◆ **What the exercise asks**
Among the lines below, restate word for word only those from the line with "of memset, memmove, memcmp" through the line with "(** strchr(), as", with both end lines kept.

◆ **Source data**
(* ===== verification/Ulib.v ===== *)
(** * Ulib: the C library of user programs (user/ulib.c)

    Written again for user space, next to kernel/string.c; the two copies
    of memset, memmove, memcmp and memcpy differ in how they are written.
    Memory and character arrays are as in Strings.v; on this machine [char]
    is unsigned. *)

From S2P Require Import Prelude Params Machine Strings.

Fixpoint strcpy_loop (k : nat) (i : nat) (s t : list Z) : list Z :=
  match k with
  | O => s
  | S k' =>
      let s := <[i := hd0 t]> s in
      if truthy (hd0 t) then strcpy_loop k' (S i) s (tail t) else s
  end.
Definition strcpy (s t : list Z) : list Z := strcpy_loop (S (length t)) 0 s t.

Fixpoint strcmp (p q : list Z) : Z :=
  match p with
  | [] => 0 - hd0 q
  | c :: p' => if truthy c && (c =? hd0 q) then strcmp p' (tail q) else c - hd0 q
  end.

Fixpoint strlen (s : list Z) : Z :=
  match s with
  | [] => 0
  | c :: s' => if truthy c then 1 + strlen s' else 0
  end.

Definition memset (dst c n : Z) (m : mem) : mem := memset_loop (Z.to_nat n) dst c 0 m.

(** strchr(), as the index of the character. *)
Fixpoint strchr (s : list Z) (c : Z) : option nat :=
  match s with
  | [] => None
  | x :: r => if negb (truthy x) then None else if x =? c then Some O else S <$> strchr r c
  end.

(** gets(): [input] is what read(0, &c, 1) delivers, one byte at a time. *)
Fixpoint gets_loop (k : nat) (input : list Z) : list Z * list Z :=
  match k, input with
  | S k', c :: input' =>
      if (c =? 10) || (c =? 13) then ([c], input') else
      let '(line, rest) := gets_loop k' input' in (c :: line, rest)
  | _, _ => ([], input)
  end.
Definition gets (max : Z) (input : list Z) : list Z * list Z :=
  let '(line, rest) := gets_loop (Z.to_nat (max - 1)) input in (line ++ [0], rest).

Fixpoint atoi_loop (s : list Z) (n : Z) : Z :=
  match s with
  | [] => n
  | c :: s' => if (chr "0" <=? c) && (c <=? chr "9") then atoi_loop s' (s32 (n * 10 + c - chr "0")) else n
  end.
Definition atoi (s : list Z) : Z := atoi_loop s 0.

Definition memmove (dst src n : Z) (m : mem) : mem :=
  if src >? dst then copy_up (Z.to_nat n) dst src m
  else copy_down (Z.to_nat n) (dst + n) (src + n) m.

Fixpoint memcmp (n : nat) (s1 s2 : Z) (m : mem) : Z :=
  match n with
  | O => 0
  | S n' => if negb (m s1 =? m s2) then m s1 - m s2 else memcmp n' (s1 + 1) (s2 + 1) m
  end.

Definition memcpy (dst src n : Z) (m : mem) : mem := memmove dst src n m.

(** The two C libraries agree.  The user-space memmove, memcpy and memcmp,
    which are written differently from the kernel's, compute the same memory
    and the same comparison on every input, for overlapping regions too, and
    strcmp is the kernel's strncmp with a bound past the end of the first
    string. *)
Lemma ulib_agrees dst src n m (p q : list Z) :
  0 <= n ->
  (forall a, memmove dst src n m a = Strings.memmove dst src n m a)
  /\ (forall a, memcpy dst src n m a = Strings.memcpy dst src n m a)
  /\ memcmp (Z.to_nat n) dst src m = Strings.memcmp (Z.to_nat n) dst src m
  /\ strcmp p q = strncmp (S (length p)) p q.
Proof.
  intros Hn.
  assert (Hmove : forall a, memmove dst src n m a = Strings.memmove dst src n m a).
  { intros a. rewrite memmove_lookup by done. unfold memmove. rewrite Z.gtb_ltb. zcases; try lia.
    all: first [rewrite copy_up_spec by lia | rewrite copy_down_spec by lia]; zcases; try done; try lia; f_equal; lia. }
  split_and!; [done|done| |]; clear Hmove.
  - generalize (Z.to_nat n) as k. intros k. revert dst src. clear.
    induction k as [|k IH]; intros dst src; cbn; [done|]. rewrite IH. by destruct (m dst =? m src).
  - clear. revert q. induction p as [|x p IH]; intros q; [done|]. cbn [strcmp strncmp length].
    change (hd0 (x :: p)) with x. cbn [tail]. destruct (truthy x && (x =? hd0 q)); [|done]. by rewrite IH.
Qed.

Lemma ulib_agrees_witness :
  memmove 101 100 3 (fun a => a) 103 = 102 /\ strcmp (str "ab") (str "b") = strncmp 3 (str "ab") (str "b").
Proof.
  destruct (ulib_agrees 101 100 3 (fun a => a) (str "ab") (str "b")) as (H & _ & _ & H2); [lia|].
  split; [rewrite H; reflexivity|exact H2].
Defined.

◆ **Response for this exercise**
    of memset, memmove, memcmp and memcpy differ in how they are written.
    Memory and character arrays are as in Strings.v; on this machine [char]
    is unsigned. *)

From S2P Require Import Prelude Params Machine Strings.

Fixpoint strcpy_loop (k : nat) (i : nat) (s t : list Z) : list Z :=
  match k with
  | O => s
  | S k' =>
      let s := <[i := hd0 t]> s in
      if truthy (hd0 t) then strcpy_loop k' (S i) s (tail t) else s
  end.
Definition strcpy (s t : list Z) : list Z := strcpy_loop (S (length t)) 0 s t.

Fixpoint strcmp (p q : list Z) : Z :=
  match p with
  | [] => 0 - hd0 q
  | c :: p' => if truthy c && (c =? hd0 q) then strcmp p' (tail q) else c - hd0 q
  end.

Fixpoint strlen (s : list Z) : Z :=
  match s with
  | [] => 0
  | c :: s' => if truthy c then 1 + strlen s' else 0
  end.

Definition memset (dst c n : Z) (m : mem) : mem := memset_loop (Z.to_nat n) dst c 0 m.

(** strchr(), as the index of the character. *)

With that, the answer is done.